ANSWER:           Here are a few ways to make the peer review process more objective:

  1. Adopt Evidence-Based Protocols to Define Excellent Care Ahead of Time. Evidence-based protocols should be used to define excellent care.  Once a protocol has been adopted, physicians should still be free to not use it as long as they document their rationale for doing so.  If a physician fails to follow a protocol that has been properly adopted and fails to document a valid reason for doing so, the physician could be sent an “Informational Letter” or given some other form of feedback to encourage compliance.  Physicians who habitually fail to comply with adopted protocols could be evaluated through the peer review process, because the physician’s noncompliance could be a sign that the individual is using outdated or ineffective methods.  The peer review policy should define the threshold number of Informational Letters that will lead to a more focused review.

    A deliberate and transparent process should be used to adopt protocols, with input being sought from all relevant specialties.  The Medical Staff, acting through its designated committees, should begin by identifying a limited number of clinical situations in which there is little doubt about the efficacy of an evidence-based protocol.  Ideally, these would be commonly occurring situations, so that adopted protocols will have the greatest possible impact.  The use of protocols in the peer review process could be expanded over time based on experience.

  1. Build Checks and Balances into the Process.  There should be a committee that engages in active oversight of the peer review process.  This role can be filled by a multi-specialty “Professional Practice Evaluation Committee,” or PPEC.  If the PPEC questions a decision made during the review process or identifies a problematic pattern of decisions made elsewhere in the process, it can seek (or provide) a “second opinion” about the matter.  This additional layer of review will promote consistency between specialties as to how clinical concerns are being addressed.
  1. Manage Conflicts of Interest.
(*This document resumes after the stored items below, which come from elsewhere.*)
Definition rule_effect (writes : bool) (i : Item) (d : Db) : Db :=
  if writes then if is_delete i then delete_rule (pi_resource i) d else save_rule (pi_resource i) d else d.

Definition metadata_effect (i : Item) (d : Db) : Db :=
  if is_delete i then
    match pi_metadata_before i with
    | Some row => delete_automation_resource (rs_resource_kind row) (rs_resource_id row) d
    | None => d
    end
  else
    match pi_metadata_after i with
    | Some row => if bool_decide (pi_operation i = lit "create") || was_agent_owned i then save_automation_resource row d else d
    | None => d
    end.

Definition item_effect (writes : bool) (change_id : str) (sequence : Z) (i : Item) (d : Db) : Db :=
  let d := metadata_effect i (rule_effect writes i d) in
  with_change_items d (<[(change_id, sequence) := item_row change_id sequence i]> (change_items d)).

Lemma commit_item_ok change_id writes sequence (i : Item) (w : World) w' :
  commit_item change_id writes sequence i w = (Ok tt, w') → wrote (item_effect writes change_id sequence i) w w'.
Proof.
  unfold commit_item. rewrite bind_ok. intros ([] & w1 & Hc1 & Hc). rewrite bind_ok in Hc. destruct Hc as ([] & w2 & H2' & Hc).
  assert (wrote (rule_effect writes i) w w1) as W1.
  { unfold rule_effect. destruct writes; [destruct (is_delete i)|]; try by eapply execute_ok. by injection Hc1 as <-. }
  assert (wrote (metadata_effect i) w1 w2) as W2.
  { unfold metadata_effect. destruct (is_delete i), (pi_metadata_before i), (pi_metadata_after i); try by eapply execute_ok.
    all: try destruct (bool_decide _ || _); try (by injection H2' as <-); by eapply execute_ok. }
  unfold try_execute in Hc. rewrite bind_ok in Hc. destruct Hc as ([] & w3 & Hio & Hc).
  pose proof (frame_io quiet _ _ _ _ Hio) as Hq. apply quiet_wrote in Hq.
  assert (wrote (fun d => metadata_effect i (rule_effect writes i d)) w w3) as W
    by exact (wrote_trans _ (fun d => d) _ _ _ (wrote_trans _ _ _ _ _ W1 W2) Hq).
  destruct (insert_automation_change_item _ (db w3)) as [d|e] eqn:Hins; [|done]. injection Hc as <-.
  unfold insert_automation_change_item in Hins. cbn [item_row it_change_id it_sequence] in Hins.
  destruct (change_items (db w3) !! (change_id, sequence)); [done|]. injection Hins as <-.
  destruct W as (Hd & Hr & Hl & Hu). split_and!; cbn; try done. rewrite Hd. done.
Qed.

Fixpoint items_effect (writes : bool) (change_id : str) (sequence : Z) (items : list Item) (d : Db) : Db :=
  match items with
  | [] => d
  | i :: items => items_effect writes change_id (sequence + 1) items (item_effect writes change_id sequence i d)
  end.

Lemma commit_items_ok change_id writes items : ∀ sequence (w : World) w',
  commit_items change_id writes sequence items w = (Ok tt, w') → wrote (items_effect writes change_id sequence items) w w'.
Proof.
  induction items as [|i items IH]; intros sequence w w'; cbn [commit_items items_effect].
  - by intros [= <-].
  - rewrite bind_ok. intros ([] & w1 & H1' & H2'). apply commit_item_ok in H1'. apply IH in H2'.
    by eapply (wrote_trans (item_effect writes change_id sequence i)).
Qed.

Lemma transaction_ok {A} l1 l2 (body : M A) (w : World) a w' :
  transaction l1 l2 body w = (Ok a, w') → ∃ w1 w2, quiet w w1 ∧ body w1 = (Ok a, w2) ∧ quiet w2 w'.
Proof.
  unfold transaction. match goal with |- context [match ?m w with _ => _ end] => destruct (m w) as [[x|e] w3] eqn:Hm end; [|done].
  intros [= -> ->]. rewrite bind_ok in Hm. destruct Hm as ([] & w1 & Hb & Hm). rewrite bind_ok in Hm.
  destruct Hm as (x & w2 & Hbody & Hm). rewrite bind_ok in Hm. destruct Hm as ([] & w4 & Hc & [= <- <-]).
  exists w1, w2. split_and!; [by eapply frame_io; [apply _|]|done|by eapply frame_io; [apply _|]].
Qed.

Definition committed_row (p : @PreparedPlan number) (caller : str * str) (at_ : str) : AutomationChangeSetRow :=
  with_status (lit "committed") None (Some at_) None None (change_set_row p caller at_).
Often, peers with the clinical expertise needed to review a case will have a conflict of interest, such as being a competitor or partner of the physician under review.  Such individuals are not necessarily precluded from participating in the review of a case.  For example, a conflict that would disqualify an individual from performing certain roles in the process (e.g., sitting on a hearing panel) would not necessarily prevent the individual from conducting the initial review of a case early in the process.  Peer review policies should explicitly address such issues and outline clear rules as to when individuals with conflicts are precluded from participating in various levels of the review process.  Peer review policies should also make clear that individuals may be recused from the review process if their participation would lead to an undue perception of bias.
  1. Develop Standard Review Forms.  Forms used to document reviews should be detailed enough to prompt reviewers to consider the same, fundamental issues for each case.  However, they should not be so detailed that they overwhelm reviewers or waste their time.  Care should be taken to ask questions in a manner that elicits relevant, candid responses.  For example, a review form might ask if any complications were avoidable, if proper steps were taken to avoid the complication, and if the complication was recognized and managed appropriately.